The Influencer Hype

Since the social media evolution, influencer marketing has been a key, strategic tool in the PR world. Whether you know them as Bloggers, Vloggers or even Content Creators, ‘Influencers’ are those who have built up a loyal, trusting and engaged online following. Instrumental in driving brand awareness and in hope of impacting sales, many brands have adopted them as part of their marketing strategy.

The industry is continually evolving, despite what label the influencers give themselves, but also the platforms they use, how they work with brands and how the industry is regulated. Influencers use a combination of social channels including Instagram, Twitter, YouTube and blogs (to name a few) to share visual and written content on a host of topics, from popular themes including parenting, travel and fashion, to even more niche topics like puppet making. Yep, that’s a thing.

Over the last five years, influencers have been collaborating more closely with brands to supplement their ‘organic’ content with engaging sponsored content both as part of ongoing relationships, independent campaigns and product launches. So are they just another advertising revenue or do they add real integrity to a brand?

Celebrity and online personalities tend to have the biggest followings and are the most aspirational influencers, but does that mean they are the least authentic? There is scepticism surrounding high-profile influencers with the public viewing micro-influencers (less than 10k followers) as more trustworthy and relatable.

The most important traits for a successful influencer are: relatability, honesty and authenticity. This is why it’s so important to ensure that when using influencers, they are a good fit for the brand and align with the core values and vision. For example, Optical Express received a lot of backlash for jumping on the Love Island trend and using influencers from the show who didn’t need to wear glasses to promote its products, causing the brand to appear ingenuine and artificial.

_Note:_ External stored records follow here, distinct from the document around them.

(** ** 64-bit words as bits *)
Lemma bits64_high v k : 0 <= v < 2 ^ 64 -> 64 <= k -> Z.testbit v k = false.
Proof.
  intros Hv Hk. destruct (decide (v = 0)) as [->|]; [apply Z.bits_0|]. apply Z.bits_above_log2; [lia|].
  assert (2 ^ 64 <= 2 ^ k) by (apply Z.pow_le_mono_r; lia). apply Z.log2_lt_pow2; lia.
Qed.
Lemma bits64_range x : 0 <= x -> (forall k, 64 <= k -> Z.testbit x k = false) -> 0 <= x < 2 ^ 64.
Proof.
  intros Hx Hb. assert (x mod 2 ^ 64 = x) as <-; [|apply Z.mod_pos_bound; lia].
  apply Z.bits_inj'. intros k Hk. destruct (decide (k < 64)).
  - by rewrite Z.mod_pow2_bits_low by lia.
  - rewrite Z.mod_pow2_bits_high by lia. rewrite Hb by lia. done.
Qed.
Lemma bits64_ext v w : 0 <= v < 2 ^ 64 -> 0 <= w < 2 ^ 64 ->
  (forall k, 0 <= k < 64 -> Z.testbit v k = Z.testbit w k) -> v = w.
Proof.
  intros Hv Hw Hb. apply Z.bits_inj'. intros k Hk. destruct (decide (k < 64)); [apply Hb; lia|].
  by rewrite !bits64_high by (done || lia).
Qed.
Lemma bits64_pos v : 0 <= v < 2 ^ 64 -> v <> 0 -> exists k, 0 <= k < 64 /\ Z.testbit v k = true.
Proof.
  intros Hv Hne. exists (Z.log2 v). split; [|apply Z.bit_log2; lia]. split; [apply Z.log2_nonneg|].
  apply Z.log2_lt_pow2; lia.
Qed.
Lemma lnot64_bits v k : 0 <= k < 64 -> Z.testbit (u64 (Z.lnot v)) k = negb (Z.testbit v k).
Proof. intros Hk. unfold uN. rewrite Z.mod_pow2_bits_low by lia. apply Z.lnot_spec. lia. Qed.
(** What a positive answer on two different types says. *)
Lemma same_true fuel a b : valid h a -> valid h b -> hl_same_type h fuel a b = Some true -> a <> b ->
  exists fuel' ta tb, fuel = S fuel' /\ type_at h a = Some ta /\ type_at h b = Some tb /\
    data_ok h (kind ta) (tdata ta) /\ data_ok h (kind tb) (tdata tb) /\
    kind ta = kind tb /\ same_body (hl_same_type h fuel') ta tb = Some true.
Proof.
  intros Ha Hb Hs Hne. destruct (valid_type a Ha) as (ta & Hta & Hda), (valid_type b Hb) as (tb & Htb & Hdb).
  destruct fuel as [|fuel]; [simpl in Hs; destruct (Z.eqb_spec a b); [done|done]|].
  rewrite (same_unfold _ _ _ _ _ Hta Htb Hne Hda Hdb) in Hs. exists fuel, ta, tb. repeat split; try done.
  unfold same_body in Hs. by destruct (Z.eqb_spec (kind ta) (kind tb)).
Qed.
Lemma fun_args_valid ty f i a : data_ok h (kind ty) (tdata ty) -> tdata ty = TFun f -> aget (args f) i = Some a -> valid h a.
Proof. intros. by eapply valid_args. Qed.

Lemma same_sym fuel : forall a b, valid h a -> valid h b -> hl_same_type h fuel a b = Some true -> hl_same_type h fuel b a = Some true.
Proof.
  induction fuel as [|fuel IH]; intros a b Ha Hb Hs; (destruct (decide (a = b)) as [->|Hne]; [apply same_refl|]).
  { simpl in Hs. by destruct (Z.eqb_spec a b). }
  destruct (same_true _ a b Ha Hb Hs Hne) as (fuel' & ta & tb & [= <-] & Hta & Htb & Hda & Hdb & Hk & Hbody).
  rewrite (same_unfold _ _ _ _ _ Htb Hta (not_eq_sym Hne) Hdb Hda). unfold same_body in Hbody |- *. rewrite Hk, Z.eqb_refl in Hbody |- *. cbn [negb] in *.
  destruct (tdata ta) as [|f| | | | |p] eqn:Ea, (tdata tb) as [|g| | | | |q] eqn:Eb; simpl in Hda, Hdb; try done; try (by rewrite Z.eqb_sym).
  - destruct (alen (args f) =? alen (args g)) eqn:El; [|done]. rewrite Z.eqb_sym, El. zbool. cbn [negb] in *.
    destruct (all_of _ _ _) as [[|]|] eqn:Eall; try done. simpl in Hbody.
    rewrite (all_of_true _ (length (args g)) 0); [simpl; naive_solver|].
    intros j Hj. pose proof (all_of_inv _ _ _ Eall j ltac:(unfold alen in *; lia)) as Hj'. cbv beta in Hj'.
    destruct (aget (args f) j) as [x|] eqn:Ex; [|done]. destruct (aget (args g) j) as [y|] eqn:Ey; [|done]. simpl in *.
    apply IH; [| |done]; [exact (Forall_aget _ _ _ _ (proj1 (proj2 Hda)) Ex)|exact (Forall_aget _ _ _ _ (proj1 (proj2 Hdb)) Ey)].
  - apply IH; naive_solver.
Qed.
(** Global values of types.  [hl_type_set_global] succeeds exactly on the types
    that have a slot; then [hl_type_get_global] returns the stored value, and the
    slots of other types are unchanged; on the others it changes nothing.
    [hl_type_get_global] is defined on every type but an enum without a slot. *)
Theorem type_globals h globals t v :
  heap_ok h -> globals_ok h globals -> valid h t ->
  exists globals', hl_type_set_global h globals t v = Some (globals', bool_decide (is_Some (global_slot h t))) /\
    (is_Some (global_slot h t) -> hl_type_get_global h globals' t = Some v) /\
    (global_slot h t = None -> globals' = globals /\ (kind_of h t <> Some HENUM -> hl_type_get_global h globals t = Some None)) /\
    (forall u, valid h u -> global_slot h u <> global_slot h t -> hl_type_get_global h globals' u = hl_type_get_global h globals u).
Proof.
  intros Hok Hg Ht. rewrite set_global_slot by done. pose proof (get_global_slot h) as Hget. destruct (global_slot h t) as [p|] eqn:Ep.
  - destruct (aset_total globals p v (global_slot_range _ _ _ _ Hg Ep)) as (g & -> & _ & Hgg). cbn [mbind option_bind]. exists g.
    split; [by rewrite bool_decide_true by eauto|]. split; [intros _; rewrite Hget, Ep, Hgg by done; by rewrite decide_True|]. split; [done|].
    intros u Hu Hne. rewrite !Hget by done. destruct (global_slot h u) as [q|]; [|done]. rewrite Hgg, decide_False; [done|congruence].
  - exists globals. split; [rewrite bool_decide_false; [done|by intros [? ?]]|]. split; [by intros [? ?]|]. split; [|done].
    intros _. split; [done|]. intros Hk. rewrite Hget, Ep by done. by rewrite decide_False.
Qed.
Definition global_heap : heap := Heap [Type_ HOBJ (TObj 0); Type_ HENUM (TEnum 0); Type_ HENUM (TEnum 1)]
  [TypeObj (named 10 "A") None [] [] [] (Some 1)] []
  [TypeEnum None [] (Some 0); TypeEnum None [] None].
Lemma global_heap_ok : heap_ok global_heap.
Proof.
  split; repeat constructor; simpl; try small_name; try lia; try (by vm_compute); try discriminate; auto.
Qed.
Lemma type_globals_witness :
  exists globals', hl_type_set_global global_heap [None; None] 0 (Some 77) = Some (globals', bool_decide (is_Some (global_slot global_heap 0))) /\
    (is_Some (global_slot global_heap 0) -> hl_type_get_global global_heap globals' 0 = Some (Some 77)) /\
    (global_slot global_heap 0 = None -> globals' = [None; None] /\ (kind_of global_heap 0 <> Some HENUM -> hl_type_get_global global_heap [None; None] 0 = Some None)) /\
    (forall u, valid global_heap u -> global_slot global_heap u <> global_slot global_heap 0 ->
       hl_type_get_global global_heap globals' u = hl_type_get_global global_heap [None; None] u).
Proof.
  apply (type_globals global_heap [None; None] 0 (Some 77) global_heap_ok).
  - split; repeat (apply Forall_nil_2 || apply Forall_cons_2); intros p Hp; cbn in Hp; simplify_eq; vm_compute; split; congruence.
  - vm_compute. split; [discriminate|reflexivity].
Defined.
(** An enum without a global is read through a null pointer. *)
Lemma get_global_null_enum : hl_type_set_global global_heap [None; None] 2 (Some 77) = Some ([None; None], false) /\
  hl_type_get_global global_heap [None; None] 2 = None.
Proof. split; reflexivity. Qed.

According to a report from the Association of National Advertising, 75% of marketeers currently work with influencers, of which 43% said they were planning on increasing the amount they spend. These figures suggest that the popularity of influencer marketing is not slowing down, with brands reaping the benefits by leveraging the influencers position as reliable and trustworthy sources.

At Home we’re continually looking at ways to incorporate influencers to benefit our clients’ campaigns. For example, Parkdean Resort’s recent ‘Coastal Adventures’ campaign, where we worked with family influencers to produce quality, engaging blog content and YouTube videos to showcase the beauty of Britain’s coastline. With the content appropriate to and resonating with the influencers’ audience, the campaign was well received and we achieved high engagement levels with over 900 shares.

As we look to the future, there are a lot of factors brands should consider. Perhaps most importantly are the new regulations that are being implemented to ensure that the influencer space is transparent and honest. These regulations shouldn’t dissuade brands from working with influencers, as it is their integrity and reliability that makes them such an effective marketing tool in the first place, brands just need to evolve and embrace the changes that enforce this.